> **INSTRUCTIONS TO FOLLOW**
Below are records; copy every line in them that holds the word "entries".

> **THE INPUT**

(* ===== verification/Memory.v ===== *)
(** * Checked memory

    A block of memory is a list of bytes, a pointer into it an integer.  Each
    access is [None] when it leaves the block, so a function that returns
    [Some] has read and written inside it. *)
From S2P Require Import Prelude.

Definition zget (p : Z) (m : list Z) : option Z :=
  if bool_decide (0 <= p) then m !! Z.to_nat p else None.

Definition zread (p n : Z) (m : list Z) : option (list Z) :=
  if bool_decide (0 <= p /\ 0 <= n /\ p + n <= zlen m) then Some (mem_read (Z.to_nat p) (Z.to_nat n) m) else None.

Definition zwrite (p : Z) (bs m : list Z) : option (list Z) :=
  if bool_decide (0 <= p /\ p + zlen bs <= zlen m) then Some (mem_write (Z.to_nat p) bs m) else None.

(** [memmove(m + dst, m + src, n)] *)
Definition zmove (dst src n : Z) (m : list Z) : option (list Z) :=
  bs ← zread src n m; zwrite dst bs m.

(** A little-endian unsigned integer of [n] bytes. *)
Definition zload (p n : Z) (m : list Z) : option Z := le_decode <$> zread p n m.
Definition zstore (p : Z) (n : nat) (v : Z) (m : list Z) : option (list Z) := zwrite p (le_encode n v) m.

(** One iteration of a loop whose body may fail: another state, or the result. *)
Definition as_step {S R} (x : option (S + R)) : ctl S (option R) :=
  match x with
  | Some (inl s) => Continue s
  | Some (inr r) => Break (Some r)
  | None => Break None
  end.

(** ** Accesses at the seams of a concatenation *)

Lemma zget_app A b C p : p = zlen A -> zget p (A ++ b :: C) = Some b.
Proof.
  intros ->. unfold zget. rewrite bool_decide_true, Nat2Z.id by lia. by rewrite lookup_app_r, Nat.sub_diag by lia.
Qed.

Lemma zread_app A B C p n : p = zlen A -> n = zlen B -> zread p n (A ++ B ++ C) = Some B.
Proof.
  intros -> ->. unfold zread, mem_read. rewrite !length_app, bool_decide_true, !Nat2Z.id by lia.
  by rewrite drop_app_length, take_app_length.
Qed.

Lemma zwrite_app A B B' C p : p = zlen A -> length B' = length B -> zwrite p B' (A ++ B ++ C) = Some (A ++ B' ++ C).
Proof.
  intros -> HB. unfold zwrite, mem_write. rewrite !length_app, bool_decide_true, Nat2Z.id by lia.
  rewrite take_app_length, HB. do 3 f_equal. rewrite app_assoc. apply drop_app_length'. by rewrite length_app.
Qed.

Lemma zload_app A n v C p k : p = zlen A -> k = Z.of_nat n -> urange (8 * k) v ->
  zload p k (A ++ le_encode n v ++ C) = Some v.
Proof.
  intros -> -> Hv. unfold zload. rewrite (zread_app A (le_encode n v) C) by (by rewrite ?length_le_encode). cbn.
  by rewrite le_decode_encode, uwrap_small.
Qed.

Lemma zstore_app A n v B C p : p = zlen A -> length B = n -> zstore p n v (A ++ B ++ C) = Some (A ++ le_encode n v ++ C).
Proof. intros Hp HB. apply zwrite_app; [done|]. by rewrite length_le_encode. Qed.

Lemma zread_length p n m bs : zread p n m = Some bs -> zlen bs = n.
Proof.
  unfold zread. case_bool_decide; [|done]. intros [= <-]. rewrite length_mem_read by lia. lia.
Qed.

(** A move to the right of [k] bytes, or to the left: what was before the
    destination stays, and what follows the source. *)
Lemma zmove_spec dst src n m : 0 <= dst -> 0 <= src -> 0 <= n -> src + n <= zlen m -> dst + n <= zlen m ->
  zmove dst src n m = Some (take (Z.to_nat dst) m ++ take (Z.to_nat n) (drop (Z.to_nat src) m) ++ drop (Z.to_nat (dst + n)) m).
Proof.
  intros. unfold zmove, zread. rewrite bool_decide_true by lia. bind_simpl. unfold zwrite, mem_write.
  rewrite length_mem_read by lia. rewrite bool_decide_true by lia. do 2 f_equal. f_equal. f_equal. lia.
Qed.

---

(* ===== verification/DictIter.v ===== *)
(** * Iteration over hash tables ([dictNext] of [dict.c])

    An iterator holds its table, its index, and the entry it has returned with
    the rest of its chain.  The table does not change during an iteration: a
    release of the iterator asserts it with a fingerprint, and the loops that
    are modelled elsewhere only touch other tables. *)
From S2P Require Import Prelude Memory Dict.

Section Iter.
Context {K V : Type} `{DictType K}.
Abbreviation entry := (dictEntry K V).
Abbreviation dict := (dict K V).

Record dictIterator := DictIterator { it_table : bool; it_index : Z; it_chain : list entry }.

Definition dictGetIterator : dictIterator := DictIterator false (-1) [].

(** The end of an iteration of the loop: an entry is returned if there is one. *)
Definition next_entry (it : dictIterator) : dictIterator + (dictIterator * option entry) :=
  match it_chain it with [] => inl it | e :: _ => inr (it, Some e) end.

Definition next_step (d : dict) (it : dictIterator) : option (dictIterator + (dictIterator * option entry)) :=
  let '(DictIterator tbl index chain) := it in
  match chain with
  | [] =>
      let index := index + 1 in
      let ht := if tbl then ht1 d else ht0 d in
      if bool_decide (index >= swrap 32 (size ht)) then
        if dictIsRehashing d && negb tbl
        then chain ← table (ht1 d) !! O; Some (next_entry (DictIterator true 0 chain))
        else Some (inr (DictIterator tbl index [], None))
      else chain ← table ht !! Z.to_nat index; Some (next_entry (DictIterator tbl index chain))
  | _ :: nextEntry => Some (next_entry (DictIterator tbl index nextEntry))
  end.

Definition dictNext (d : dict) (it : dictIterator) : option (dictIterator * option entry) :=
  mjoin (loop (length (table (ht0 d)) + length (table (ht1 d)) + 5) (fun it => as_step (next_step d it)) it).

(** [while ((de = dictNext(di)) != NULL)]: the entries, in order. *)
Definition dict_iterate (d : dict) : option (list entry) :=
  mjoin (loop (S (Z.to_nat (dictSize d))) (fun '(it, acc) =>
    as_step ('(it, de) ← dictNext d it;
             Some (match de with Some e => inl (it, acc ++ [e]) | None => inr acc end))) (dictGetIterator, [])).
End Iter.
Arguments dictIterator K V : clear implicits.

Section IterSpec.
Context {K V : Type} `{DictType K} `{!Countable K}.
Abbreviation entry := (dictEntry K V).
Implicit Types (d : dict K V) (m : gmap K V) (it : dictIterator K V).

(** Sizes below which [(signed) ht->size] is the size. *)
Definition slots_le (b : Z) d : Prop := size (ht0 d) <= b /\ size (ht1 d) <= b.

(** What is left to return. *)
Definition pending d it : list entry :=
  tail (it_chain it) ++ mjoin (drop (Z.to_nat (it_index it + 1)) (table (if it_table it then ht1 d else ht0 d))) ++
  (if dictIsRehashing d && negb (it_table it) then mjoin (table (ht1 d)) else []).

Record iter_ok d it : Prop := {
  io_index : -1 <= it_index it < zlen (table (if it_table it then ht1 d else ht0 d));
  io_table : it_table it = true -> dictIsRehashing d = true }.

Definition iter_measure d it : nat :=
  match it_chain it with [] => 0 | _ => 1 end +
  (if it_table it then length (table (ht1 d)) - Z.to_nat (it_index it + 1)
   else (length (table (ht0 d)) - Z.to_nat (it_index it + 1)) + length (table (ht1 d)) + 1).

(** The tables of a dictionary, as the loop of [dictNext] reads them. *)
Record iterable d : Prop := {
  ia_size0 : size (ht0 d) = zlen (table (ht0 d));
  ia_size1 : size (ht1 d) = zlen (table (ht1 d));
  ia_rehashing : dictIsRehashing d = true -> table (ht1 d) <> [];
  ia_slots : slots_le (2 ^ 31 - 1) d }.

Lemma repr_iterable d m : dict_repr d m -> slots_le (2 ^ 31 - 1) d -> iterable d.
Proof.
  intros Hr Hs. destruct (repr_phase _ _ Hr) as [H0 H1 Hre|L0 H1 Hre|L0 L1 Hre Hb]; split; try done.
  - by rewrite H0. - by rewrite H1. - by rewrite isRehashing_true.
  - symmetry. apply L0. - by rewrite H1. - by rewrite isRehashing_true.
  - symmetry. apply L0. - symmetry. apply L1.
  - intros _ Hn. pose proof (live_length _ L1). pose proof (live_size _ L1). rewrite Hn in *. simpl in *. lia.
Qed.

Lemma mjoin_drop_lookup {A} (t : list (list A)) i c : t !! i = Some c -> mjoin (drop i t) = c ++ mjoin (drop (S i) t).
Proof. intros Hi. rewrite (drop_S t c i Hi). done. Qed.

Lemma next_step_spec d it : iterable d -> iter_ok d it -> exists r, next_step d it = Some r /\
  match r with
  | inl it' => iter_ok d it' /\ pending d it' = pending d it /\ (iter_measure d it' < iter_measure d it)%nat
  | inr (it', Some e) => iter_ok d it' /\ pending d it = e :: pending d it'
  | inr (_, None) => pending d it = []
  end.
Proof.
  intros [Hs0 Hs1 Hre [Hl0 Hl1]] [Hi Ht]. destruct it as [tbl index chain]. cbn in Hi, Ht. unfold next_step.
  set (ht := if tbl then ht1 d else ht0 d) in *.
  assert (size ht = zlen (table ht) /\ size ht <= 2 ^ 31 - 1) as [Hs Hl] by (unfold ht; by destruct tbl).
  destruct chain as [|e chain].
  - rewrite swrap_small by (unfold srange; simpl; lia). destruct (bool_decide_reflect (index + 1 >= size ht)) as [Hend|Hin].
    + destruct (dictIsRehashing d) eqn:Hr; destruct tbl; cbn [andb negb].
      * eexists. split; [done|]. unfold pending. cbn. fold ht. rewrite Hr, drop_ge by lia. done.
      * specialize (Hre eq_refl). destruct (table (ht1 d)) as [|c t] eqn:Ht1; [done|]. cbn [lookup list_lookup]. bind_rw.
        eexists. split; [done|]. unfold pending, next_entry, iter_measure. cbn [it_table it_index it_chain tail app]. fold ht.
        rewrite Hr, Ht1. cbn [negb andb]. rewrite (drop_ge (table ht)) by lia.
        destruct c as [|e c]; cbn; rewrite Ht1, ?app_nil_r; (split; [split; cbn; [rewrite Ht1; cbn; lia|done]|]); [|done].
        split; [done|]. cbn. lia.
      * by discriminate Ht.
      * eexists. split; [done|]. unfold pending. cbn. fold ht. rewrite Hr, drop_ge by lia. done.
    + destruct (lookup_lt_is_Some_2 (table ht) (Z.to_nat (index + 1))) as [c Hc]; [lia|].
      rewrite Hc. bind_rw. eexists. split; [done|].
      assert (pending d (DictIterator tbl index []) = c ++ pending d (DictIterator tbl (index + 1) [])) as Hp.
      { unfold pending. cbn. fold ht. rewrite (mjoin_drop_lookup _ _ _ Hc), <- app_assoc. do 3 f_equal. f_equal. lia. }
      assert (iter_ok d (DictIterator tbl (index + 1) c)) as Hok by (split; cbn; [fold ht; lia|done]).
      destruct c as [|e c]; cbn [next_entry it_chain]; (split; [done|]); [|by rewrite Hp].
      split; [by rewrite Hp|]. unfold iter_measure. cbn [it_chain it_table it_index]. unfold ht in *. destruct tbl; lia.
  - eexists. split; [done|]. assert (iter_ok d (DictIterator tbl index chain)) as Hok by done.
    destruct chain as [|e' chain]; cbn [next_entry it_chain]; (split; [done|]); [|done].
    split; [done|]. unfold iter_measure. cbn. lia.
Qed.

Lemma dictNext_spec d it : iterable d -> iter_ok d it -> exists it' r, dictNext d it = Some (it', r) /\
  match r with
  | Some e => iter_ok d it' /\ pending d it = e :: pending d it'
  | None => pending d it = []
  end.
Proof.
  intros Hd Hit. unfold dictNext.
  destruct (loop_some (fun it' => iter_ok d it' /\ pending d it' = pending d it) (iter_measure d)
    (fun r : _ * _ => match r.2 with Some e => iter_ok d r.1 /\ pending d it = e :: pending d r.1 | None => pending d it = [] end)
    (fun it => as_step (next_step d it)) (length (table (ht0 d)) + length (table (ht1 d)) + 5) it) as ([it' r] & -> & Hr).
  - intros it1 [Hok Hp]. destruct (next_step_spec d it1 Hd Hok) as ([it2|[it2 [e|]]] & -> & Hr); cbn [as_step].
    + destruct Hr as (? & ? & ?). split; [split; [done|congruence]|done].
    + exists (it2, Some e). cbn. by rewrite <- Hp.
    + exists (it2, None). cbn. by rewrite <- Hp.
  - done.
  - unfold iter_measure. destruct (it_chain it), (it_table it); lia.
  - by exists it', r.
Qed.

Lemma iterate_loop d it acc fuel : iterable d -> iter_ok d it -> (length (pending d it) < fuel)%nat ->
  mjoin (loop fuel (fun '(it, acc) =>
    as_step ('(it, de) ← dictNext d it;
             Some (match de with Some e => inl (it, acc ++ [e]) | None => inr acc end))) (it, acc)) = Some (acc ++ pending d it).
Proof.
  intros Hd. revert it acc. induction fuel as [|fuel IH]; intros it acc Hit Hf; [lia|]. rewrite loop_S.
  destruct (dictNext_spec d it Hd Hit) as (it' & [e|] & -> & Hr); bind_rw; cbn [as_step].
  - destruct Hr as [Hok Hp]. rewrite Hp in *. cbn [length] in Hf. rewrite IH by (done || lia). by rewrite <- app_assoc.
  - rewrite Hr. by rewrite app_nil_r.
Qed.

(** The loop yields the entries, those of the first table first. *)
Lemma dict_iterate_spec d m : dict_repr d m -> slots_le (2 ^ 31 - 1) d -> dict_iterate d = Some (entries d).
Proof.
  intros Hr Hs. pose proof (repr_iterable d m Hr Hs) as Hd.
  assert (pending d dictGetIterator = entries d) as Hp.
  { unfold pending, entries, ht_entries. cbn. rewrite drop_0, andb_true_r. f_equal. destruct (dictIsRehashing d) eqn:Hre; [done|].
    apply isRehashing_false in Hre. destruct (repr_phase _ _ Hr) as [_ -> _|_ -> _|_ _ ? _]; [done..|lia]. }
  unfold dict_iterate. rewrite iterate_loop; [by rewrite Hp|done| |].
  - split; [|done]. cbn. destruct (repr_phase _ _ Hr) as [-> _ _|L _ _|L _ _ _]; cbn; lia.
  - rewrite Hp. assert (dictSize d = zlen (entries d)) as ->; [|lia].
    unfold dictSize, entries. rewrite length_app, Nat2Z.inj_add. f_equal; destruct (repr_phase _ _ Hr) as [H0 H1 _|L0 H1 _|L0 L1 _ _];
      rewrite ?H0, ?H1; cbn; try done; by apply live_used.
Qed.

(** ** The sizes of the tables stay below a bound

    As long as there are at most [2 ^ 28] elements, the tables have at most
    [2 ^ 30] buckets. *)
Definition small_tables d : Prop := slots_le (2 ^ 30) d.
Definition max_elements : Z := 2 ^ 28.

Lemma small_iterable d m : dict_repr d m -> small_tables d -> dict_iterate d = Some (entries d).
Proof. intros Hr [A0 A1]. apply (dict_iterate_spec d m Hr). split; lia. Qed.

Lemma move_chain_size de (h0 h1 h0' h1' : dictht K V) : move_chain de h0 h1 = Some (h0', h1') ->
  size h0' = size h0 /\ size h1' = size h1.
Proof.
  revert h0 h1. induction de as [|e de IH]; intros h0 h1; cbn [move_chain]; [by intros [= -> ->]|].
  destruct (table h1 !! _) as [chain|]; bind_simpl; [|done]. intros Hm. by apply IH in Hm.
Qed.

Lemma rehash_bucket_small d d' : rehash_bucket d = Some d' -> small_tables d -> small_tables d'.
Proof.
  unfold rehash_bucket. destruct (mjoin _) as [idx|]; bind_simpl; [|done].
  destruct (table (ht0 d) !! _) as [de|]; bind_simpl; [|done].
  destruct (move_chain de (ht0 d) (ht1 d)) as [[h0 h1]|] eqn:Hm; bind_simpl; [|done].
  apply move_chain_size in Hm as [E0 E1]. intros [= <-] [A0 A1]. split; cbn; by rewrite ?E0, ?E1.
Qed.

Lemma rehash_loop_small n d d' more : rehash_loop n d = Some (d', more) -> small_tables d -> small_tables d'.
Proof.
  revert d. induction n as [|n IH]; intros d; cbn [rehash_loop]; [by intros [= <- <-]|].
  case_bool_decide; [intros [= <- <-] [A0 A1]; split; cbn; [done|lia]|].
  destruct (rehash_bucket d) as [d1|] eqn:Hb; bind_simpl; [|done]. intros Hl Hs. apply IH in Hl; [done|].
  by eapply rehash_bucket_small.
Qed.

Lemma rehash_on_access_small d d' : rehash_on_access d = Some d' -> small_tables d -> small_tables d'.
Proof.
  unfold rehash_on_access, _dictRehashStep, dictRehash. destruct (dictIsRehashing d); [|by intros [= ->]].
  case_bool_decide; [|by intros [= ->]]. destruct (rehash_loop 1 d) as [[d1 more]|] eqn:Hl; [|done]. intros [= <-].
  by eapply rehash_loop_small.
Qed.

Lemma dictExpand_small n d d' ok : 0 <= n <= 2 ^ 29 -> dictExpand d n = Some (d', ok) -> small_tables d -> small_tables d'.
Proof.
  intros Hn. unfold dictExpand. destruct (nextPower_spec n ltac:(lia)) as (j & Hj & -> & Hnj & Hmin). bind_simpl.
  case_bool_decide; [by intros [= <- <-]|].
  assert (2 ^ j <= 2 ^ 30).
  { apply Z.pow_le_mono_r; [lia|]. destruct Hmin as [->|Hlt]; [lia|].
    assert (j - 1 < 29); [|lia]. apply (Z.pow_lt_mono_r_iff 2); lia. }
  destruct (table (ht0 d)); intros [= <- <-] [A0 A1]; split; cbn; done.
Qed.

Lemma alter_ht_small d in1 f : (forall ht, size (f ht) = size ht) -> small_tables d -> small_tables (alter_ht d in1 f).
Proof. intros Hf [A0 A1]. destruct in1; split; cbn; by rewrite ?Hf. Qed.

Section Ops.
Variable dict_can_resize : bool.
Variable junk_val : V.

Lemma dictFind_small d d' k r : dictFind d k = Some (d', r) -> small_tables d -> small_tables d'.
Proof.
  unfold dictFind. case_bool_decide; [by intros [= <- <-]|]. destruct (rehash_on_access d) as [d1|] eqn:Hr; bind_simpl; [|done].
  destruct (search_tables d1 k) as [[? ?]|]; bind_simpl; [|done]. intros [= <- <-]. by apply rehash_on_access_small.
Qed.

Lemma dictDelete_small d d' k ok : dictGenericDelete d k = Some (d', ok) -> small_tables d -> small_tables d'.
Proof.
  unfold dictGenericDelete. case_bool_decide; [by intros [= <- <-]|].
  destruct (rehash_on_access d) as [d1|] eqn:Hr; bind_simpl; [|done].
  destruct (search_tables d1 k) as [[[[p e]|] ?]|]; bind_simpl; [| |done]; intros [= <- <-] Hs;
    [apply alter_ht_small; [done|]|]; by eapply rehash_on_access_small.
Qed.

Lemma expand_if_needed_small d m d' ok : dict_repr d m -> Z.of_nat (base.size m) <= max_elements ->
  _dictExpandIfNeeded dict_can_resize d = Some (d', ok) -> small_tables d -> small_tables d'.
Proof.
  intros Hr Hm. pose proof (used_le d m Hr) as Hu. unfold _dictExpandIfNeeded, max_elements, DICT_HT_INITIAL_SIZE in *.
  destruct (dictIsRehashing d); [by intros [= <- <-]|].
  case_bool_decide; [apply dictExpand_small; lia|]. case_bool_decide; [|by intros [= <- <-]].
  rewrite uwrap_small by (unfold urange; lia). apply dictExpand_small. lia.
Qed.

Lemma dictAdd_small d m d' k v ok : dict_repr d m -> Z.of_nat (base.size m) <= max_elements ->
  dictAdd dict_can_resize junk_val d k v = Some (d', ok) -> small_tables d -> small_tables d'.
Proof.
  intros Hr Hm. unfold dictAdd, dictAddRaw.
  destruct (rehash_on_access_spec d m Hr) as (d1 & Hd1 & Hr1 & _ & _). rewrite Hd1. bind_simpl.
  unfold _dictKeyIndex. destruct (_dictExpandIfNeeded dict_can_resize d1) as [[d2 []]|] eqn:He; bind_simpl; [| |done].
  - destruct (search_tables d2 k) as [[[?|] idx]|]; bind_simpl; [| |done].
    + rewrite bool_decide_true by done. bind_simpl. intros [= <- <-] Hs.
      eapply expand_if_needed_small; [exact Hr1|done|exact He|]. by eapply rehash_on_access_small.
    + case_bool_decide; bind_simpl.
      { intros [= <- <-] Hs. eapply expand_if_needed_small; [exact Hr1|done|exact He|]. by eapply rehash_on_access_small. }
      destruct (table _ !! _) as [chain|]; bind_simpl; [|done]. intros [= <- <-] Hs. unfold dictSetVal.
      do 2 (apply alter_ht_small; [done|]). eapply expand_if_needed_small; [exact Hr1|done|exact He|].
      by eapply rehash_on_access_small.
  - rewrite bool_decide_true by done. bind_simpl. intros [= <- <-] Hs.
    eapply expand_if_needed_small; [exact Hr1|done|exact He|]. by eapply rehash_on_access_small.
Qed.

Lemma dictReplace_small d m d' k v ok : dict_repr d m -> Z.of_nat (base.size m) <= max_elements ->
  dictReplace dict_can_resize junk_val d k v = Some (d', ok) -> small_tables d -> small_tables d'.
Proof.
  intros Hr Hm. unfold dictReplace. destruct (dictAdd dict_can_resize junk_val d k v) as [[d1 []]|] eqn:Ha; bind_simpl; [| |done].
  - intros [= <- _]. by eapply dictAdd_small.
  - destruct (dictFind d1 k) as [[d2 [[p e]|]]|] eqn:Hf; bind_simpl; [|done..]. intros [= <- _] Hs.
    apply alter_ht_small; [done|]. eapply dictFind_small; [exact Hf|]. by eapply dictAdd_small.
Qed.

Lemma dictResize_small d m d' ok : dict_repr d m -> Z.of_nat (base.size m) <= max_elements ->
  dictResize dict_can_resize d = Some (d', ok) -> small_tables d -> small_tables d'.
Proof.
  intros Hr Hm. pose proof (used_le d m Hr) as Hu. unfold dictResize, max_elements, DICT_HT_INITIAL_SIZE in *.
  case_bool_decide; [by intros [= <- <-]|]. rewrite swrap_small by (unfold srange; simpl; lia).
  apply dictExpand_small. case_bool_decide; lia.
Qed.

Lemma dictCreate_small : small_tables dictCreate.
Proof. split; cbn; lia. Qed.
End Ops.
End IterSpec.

> **THE COMPLETED TASK**
(** [while ((de = dictNext(di)) != NULL)]: the entries, in order. *)
(** The loop yields the entries, those of the first table first. *)
Lemma dict_iterate_spec d m : dict_repr d m -> slots_le (2 ^ 31 - 1) d -> dict_iterate d = Some (entries d).
  assert (pending d dictGetIterator = entries d) as Hp.
  { unfold pending, entries, ht_entries. cbn. rewrite drop_0, andb_true_r. f_equal. destruct (dictIsRehashing d) eqn:Hre; [done|].
  - rewrite Hp. assert (dictSize d = zlen (entries d)) as ->; [|lia].
    unfold dictSize, entries. rewrite length_app, Nat2Z.inj_add. f_equal; destruct (repr_phase _ _ Hr) as [H0 H1 _|L0 H1 _|L0 L1 _ _];
Lemma small_iterable d m : dict_repr d m -> small_tables d -> dict_iterate d = Some (entries d).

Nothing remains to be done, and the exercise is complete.